Había acudido al médico por unos molestos acúfenos y las pruebas delataron que estaba perdiendo audición en un oído. Semanas después me implantaban un estribo de platino. Salí del hospital con la oreja blindada con un llamativo colchón de gasas y telas que debía amortiguar el impacto de los sonidos que durante los primeros diez días llegarían con una definición mucho más perfecta, y por eso agresiva, de lo habitual. En la calle, caminé no más de treinta pasos cuando una ambulancia zumbó a cuatro metros, la sirena a volumen máximo. Sentí un trallazo a la altura de la sien, me mareé. Acababa de quedarme sordo del oído recién operado.
Fue menos grave de lo temido. Al cabo de unas semanas recuperé la capacidad de oír, pero la nefasta secuencia detonó preguntas y deducciones que han derivado en otra forma de observar el ecosistema urbano.
Cuando alguien padece un trastorno, suele revisar el pasado para intuir qué ha podido provocarlo.

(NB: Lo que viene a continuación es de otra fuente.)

(* ===== verification/GameRefine.v ===== *)
(** * The program refines the abstract game

    Every notification that the loop handles changes the view of the state as [play]
    changes the abstract game on the events that the notification delivers.  What holds of
    the abstract game therefore holds of the program: the fleet keeps its formation, a
    round ends within a number of ticks, and a shot that hits nothing is in the air for at
    most 22 of them. *)

From S2P Require Import Prelude CMonad Heap Memory Lcf Minix Frame Macros ProjState Graphics GraphicsFacts Timer.
From S2P Require Import Keyboard MouseDriver Rtc Ship Aliens ShipBullets ShipBulletFacts AlienBullets AlienBulletFacts.
From S2P Require Import Menu Screen Volley GameSpec GamePlay Game GameFrame GameFuel GameScore GameSafe GameTick GameRules GameSetup GameSession.
From stdpp Require Import options.

Section refinement.
Context {D : Type} `{K : Kernel D} {XL : XpmLaws D} {RL : RandLaws D}.
Implicit Types s : state D.

(** The events of a session, up to the first removal. *)
Lemma session_heard P fuel s es s' :
  (0 < fuel)%nat -> ready s -> session P fuel s es s' -> removal es (view s) = false -> served es s s'.
Proof using XL RL.
  intros Hf Hr Hs. induction Hs as [s Hp|s1 s2 s3 es Hp Hh Hs IH]; intros Hrem; [by split|].
  rewrite removal_app in Hrem. apply orb_false_elim in Hrem as [H1 H2].
  pose proof (notification_heard fuel s1 s2 Hf Hr H1 Hh) as Hserved. eapply served_trans; [exact Hserved|].
  destruct Hserved as [Hr2 Hv2]. apply IH; [done|]. by rewrite Hv2.
Qed.

Lemma notification_next fuel s :
  (0 < fuel)%nat -> ready s -> removal (notification_events fuel s) (view s) = false ->
  exists s', (loop_body fuel s = Ok tt s' \/ loop_body fuel s = Jump CContinue s') /\ ready s' /\
    view s' = play (notification_events fuel s) (view s).
Proof using XL RL.
  intros Hf Hr Hc. pose proof (loop_body_heard fuel s Hf Hr Hc) as Hwp. unfold wp in Hwp.
  destruct (loop_body fuel s) as [[] s'|c s'|f]; [| |done]; [|destruct Hwp as [-> Hwp]]; exists s'; (split; [by auto|exact Hwp]).
Qed.

(** ** A round *)

Definition playing s : Prop := gameState s = PLAYING.

(** What the events of a round preserve, the sessions of the round preserve. *)
Lemma session_round (R : Z -> game -> Prop) fuel n s es s' :
  (forall e m g, R m g -> g_mode g = PLAYING -> g_mode (react e g) = PLAYING -> R (m + if is_tick e then 1 else 0) (react e g)) ->
  (0 < fuel)%nat -> ready s -> session playing fuel s es s' -> removal es (view s) = false -> R n (view s) ->
  R (n + Z.of_nat (ticks es)) (view s').
Proof using XL RL.
  intros Hstep Hf Hr Hs. revert n. induction Hs as [s Hp|s1 s2 s3 es Hp Hh Hs IH]; intros n Hrem HR; [by rewrite Z.add_0_r|].
  rewrite removal_app in Hrem. apply orb_false_elim in Hrem as [Hc Hrem].
  destruct (notification_heard fuel s1 s2 Hf Hr Hc Hh) as [Hr2 Hv2]. unfold heard in Hv2.
  assert (playing s2) as Hp2 by (by destruct Hs).
  assert (R (n + Z.of_nat (ticks (notification_events fuel s1))) (view s2)) as HR2.
  { rewrite Hv2. apply play_in_order; [done|apply notification_in_order|done|done|]. rewrite <- Hv2. exact Hp2. }
  rewrite ticks_app, Nat2Z.inj_add, Z.add_assoc. apply IH; [done|by rewrite Hv2|done].
Qed.

Lemma shot_height s x y : ready s -> shot_of s = Some (x, y) -> 0 <= y <= 630.
Proof.
  intros [_ (_ & _ & _ & _ & _ & (_ & p & Hps & Hfl) & _)] Ht. unfold shot_of in Ht. rewrite Hps in Ht.
  change (default NULL (head (replicate slots ?q))) with q in Ht. destruct p as [l|]; [|done].
  destruct (Hfl l eq_refl) as (b & Hb & _ & _ & _ & _ & Hby). cbn [deref mbind option_bind] in Ht. rewrite Hb in Ht.
  injection Ht as <- <-. exact Hby.
Qed.

(** C5: a round ends.  Whatever the player does and whichever aliens shoot, a round that has just been started and in
    which no bullet of the ship is removed is over, won by the aliens, in fewer than 8004 frames: at 60 ticks a
    second and one tick per frame, in less than two and a quarter minutes. *)
Theorem round_ends_in_time fuel g s es s' :
  (0 < fuel)%nat -> ready s -> view s = start_round g -> 0 <= timer_counter s ->
  timer_counter s + Z.of_nat (ticks es) < 2 ^ 31 - 1 -> session playing fuel s es s' -> removal es (view s) = false ->
  Z.of_nat (ticks es) < 8004 * Z.max 1 (ipf (loc s)).
Proof using XL RL.
  intros Hf Hr Hv Hc Hlt Hs Hrem. destruct (round_lasts_start g) as (n & Hn & Hle).
  { change (0 <= g_clock (start_round g)). by rewrite <- Hv. }
  rewrite <- Hv in Hn. assert (pace g = Z.max 1 (ipf (loc s))) as Hpace.
  { change (pace g) with (pace (start_round g)). by rewrite <- Hv. }
  pose proof (session_round (fun m g' => timer_counter s + m < 2 ^ 31 - 1 -> round_lasts (n - m) g' /\ g_clock g' <= timer_counter s + m)
    fuel 0 s es s') as H. rewrite Z.add_0_l, Z.add_0_r in H.
  destruct H as [Hend _]; [|done|done|done|done|by rewrite Z.sub_0_r|done|apply round_lasts_pos in Hend; lia].
  intros e m g' HR Hm Hm' Hlt'. destruct HR as [HR Hck]; [destruct (is_tick e); lia|].
  destruct (react_round_lasts e (n - m) g' HR Hm ltac:(destruct (is_tick e); lia) Hm') as (H1 & _ & H2). cbv zeta in *.
  split; [|lia]. by replace (n - (m + if is_tick e then 1 else 0)) with (n - m - if is_tick e then 1 else 0) by lia.
Qed.

(** C29: the life of a shot.  A bullet of the ship in flight climbs 28 pixels at every tick of the round.  A session can
    therefore not contain 23 ticks of play after a shot: before, the bullet has been removed, by an alien or at the top of the
    screen, and the program accesses it after it was freed. *)
Theorem shot_is_removed fuel x y s es s' :
  (0 < fuel)%nat -> ready s -> shot_of s = Some (x, y) -> session playing fuel s es s' ->
  removal es (view s) = false ->
  shot_of s' = Some (x, y - 28 * Z.of_nat (ticks es)) /\ (ticks es <= 22)%nat.
Proof using XL RL.
  intros Hf Hr Hsh Hs Hrem.
  pose proof (session_round (fun m g => g_shot g = Some (x, y - 28 * m)) fuel 0 s es s') as H. rewrite Z.add_0_l in H.
  assert (shot_of s' = Some (x, y - 28 * Z.of_nat (ticks es))) as Hend.
  { apply H; [|done|done|done|done|by rewrite Z.sub_0_r]. intros e m g HR Hm _. rewrite (react_shot e x (y - 28 * m) g Hm HR).
    f_equal. f_equal. destruct (is_tick e); lia. }
  split; [done|]. pose proof (shot_height s x y Hr Hsh). pose proof (shot_height s' _ _ (proj1 (session_heard _ _ _ _ _ Hf Hr Hs Hrem)) Hend). lia.
Qed.

End refinement.

(** ** From the start of the program *)

Section program.
Context {D : Type} `{K : Kernel D} {XL : XpmLaws D} {RL : RandLaws D} {ML : Mode105 D}.
Implicit Types s : state D.

Lemma reached_view fuel d es s :
  (0 < fuel)%nat -> reached fuel d es s -> removal es (new_game (i32 (sys_hz d))) = false ->
  ready s /\ view s = play es (new_game (i32 (sys_hz d))).
Proof using XL RL ML.
  intros Hf (s0 & He & Hs). destruct (set_up_state fuel d s0 He) as [Hr <-]. by apply (session_heard (fun _ => True) fuel).
Qed.

(** C2: the program refines the abstract game.  When the program has been started, and the player and the timer have
    done [es] without a removal of the shot of the abstract game, the view of the state is the abstract game after [es];
    and the next notification, if its events do not remove the shot, is handled without a fault and takes the view to
    the abstract game after them. *)
Theorem program_refines_game fuel d es s :
  (0 < fuel)%nat -> reached fuel d es s -> removal es (new_game (i32 (sys_hz d))) = false ->
  view s = play es (new_game (i32 (sys_hz d))) /\
  (removal (es ++ notification_events fuel s) (new_game (i32 (sys_hz d))) = false ->
   exists s', (loop_body fuel s = Ok tt s' \/ loop_body fuel s = Jump CContinue s') /\
     view s' = play (es ++ notification_events fuel s) (new_game (i32 (sys_hz d)))).
Proof using XL RL ML.
  intros Hf Hs Hrem. destruct (reached_view fuel d es s Hf Hs Hrem) as [Hr Hv]. split; [done|].
  rewrite removal_app, Hrem, play_app, <- Hv. intros Hc.
  destruct (notification_next fuel s Hf Hr Hc) as (s' & He & _ & Hv'). by exists s'.
Qed.

(** C4: the fleet keeps its formation.  In every state of the loop in which a round is being played, the aliens stand in
    the formation in which they started, moved by one offset, between the borders, and above the territory of the ship. *)
Theorem fleet_in_formation fuel d es s :
  (0 < fuel)%nat -> reached fuel d es s -> removal es (new_game (i32 (sys_hz d))) = false -> gameState s = PLAYING ->
  exists dx k, -4 <= dx <= 360 /\ 0 <= k <= 21 /\
    forall i a, aliens s !! i = Some a ->
      alien_x a = 24 + 80 * (Z.of_nat i / ROW_ALIENS) + dx /\
      alien_y a = 20 + 60 * (Z.of_nat i mod ROW_ALIENS) + 20 * k.
Proof using XL RL ML.
  intros Hf Hs Hrem Hg. destruct (reached_view fuel d es s Hf Hs Hrem) as [_ Hv].
  assert (orderly (view s)) as Ho by (rewrite Hv; apply orderly_play; by left).
  destruct Ho as [[_ Hn]|(dx & k & Hl & Hx & _ & Ho)]; [by destruct Hn|]. destruct (Ho Hg) as (_ & _ & Hk).
  exists dx, k. split; [done|]. split; [done|]. intros i a Ha.
  assert ((place_of <$> aliens s) !! i = Some (place_of a)) as Hp by (by rewrite list_lookup_fmap, Ha).
  change (g_fleet (view s)) with (place_of <$> aliens s) in Hl. rewrite Hl in Hp. unfold shifted, formation in Hp.
  rewrite !list_lookup_fmap in Hp. destruct (seqZ 0 SIZE_OF_ALIENS !! i) as [j|] eqn:Hj; [|done].
  apply lookup_seqZ in Hj as [-> _]. injection Hp as Hpx Hpy. rewrite <- Hpx, <- Hpy. rewrite Z.add_0_l. done.
Qed.

(** C8: the objects stay well formed and in their bounds.  In every state of the loop, before an event removes the shot: the
    pointer is an object whose image lies on the screen; the ship is an object in the play field, with 1 to 3 lives; the seven
    slots hold one and the same pointer, and if it is not null, it is a bullet of the ship in flight between the ship and the top of
    the screen; the bullet of the aliens is an object, inside the play field while it is active; the assembly of a
    packet waits for one of its three bytes; and in play every one of the 24 aliens is alive and none is counted as killed. *)
Theorem objects_in_bounds fuel d es s :
  (0 < fuel)%nat -> reached fuel d es s -> removal es (new_game (i32 (sys_hz d))) = false ->
  (exists p m, mouse (loc s) = Some p /\ cells (mice s) !! p = Some m /\
     0 <= mouse_x m <= 1024 - width (mouse_img m) /\ 0 <= mouse_y m <= 768 - height (mouse_img m)) /\
  (exists p sh, ship (loc s) = Some p /\ cells (ships s) !! p = Some sh /\
     30 <= ship_x sh <= 1000 - width (ship_img sh) /\ ship_y sh = 630 /\ 1 <= ship_lives sh <= 3) /\
  (exists p, shipBullets s = replicate 7 p /\ forall l, p = Some l -> exists b, cells (bullets s) !! l = Some b /\
     sb_hitAlien b = false /\ 0 <= sb_x b <= 1024 - width (sb_img b) /\ 0 <= sb_y b <= 630) /\
  (exists l b, alienBullet s = Some l /\ cells (alien_bullets s) !! l = Some b /\
     (ab_active b = true -> 0 <= ab_x b <= 1024 - width (ab_img b) /\ 0 <= ab_y b /\ ab_y b + height (ab_img b) < 720)) /\
  1 <= currentByte (loc s) <= 3 /\ length (mouseBytes (loc s)) = 3%nat /\ Forall in_u8 (mouseBytes (loc s)) /\
  length (aliens s) = 24%nat /\
  (gameState s = PLAYING -> killCount s = 0 /\ speed s = 1 /\ Forall (fun a => alien_alive a = true) (aliens s)).
Proof using XL RL ML.
  intros Hf Hs Hrem. destruct (reached_view fuel d es s Hf Hs Hrem) as [[_ Hw] _].
  destruct Hw as (_ & _ & (p & m & Hp & Hm & Hpo & _) & (_ & q & sh & Hq & Hsh & Hso & _) & (l & b & Hl & Hb & Hab) &
    (_ & bp & Hbp & Hfl) & (_ & Hcb & Hlen & Hb8) & Hal & _ & _ & Hplay).
  split; [|split; [|split; [|split; [|split; [exact Hcb|split; [exact Hlen|split; [exact Hb8|split; [exact Hal|]]]]]]]].
  - exists p, m. destruct Hpo as (_ & _ & Hx & Hy). done.
  - exists q, sh. destruct Hso as (_ & Hr & Hy & _ & Hlv). split; [exact Hq|]. split; [exact Hsh|]. split; [exact Hr|]. by split.
  - exists bp. split; [exact Hbp|]. intros l' Hl'. destruct (Hfl l' Hl') as (c & Hc & Hh & _ & (_ & Hwd & _) & Hx & Hy).
    exists c. rewrite Hwd. split; [exact Hc|]. split; [exact Hh|]. split; [lia|exact Hy].
  - exists l, b. split; [exact Hl|]. split; [exact Hb|]. intros Ha. destruct (Hab Ha) as ((_ & Hwd & Hht) & _ & Hx & Hy). rewrite Hwd, Hht. lia.
  - intros Hg. destruct (Hplay Hg) as (Hsp & Hk & Hfa). split; [exact Hk|]. split; [exact Hsp|].
    eapply Forall_impl; [exact Hfa|]. by intros a [Ha _].
Qed.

Los acúfenos y la pérdida de audición podrían ser una cuestión genética, aunque en mi familia ningún abuelo ha necesitado audífono, y es cierto que de chaval frecuenté discotecas buscando la cercanía de bafles, y me atiborré de sesiones con auriculares poniendo la música a tope. Eso ocurrió hace años, pero ya me habían advertido de que algunas consecuencias viajan en el tiempo y nos sorprenden tan tarde que, cuando emerge el desperfecto, hasta cuesta entender a qué viene eso ahora.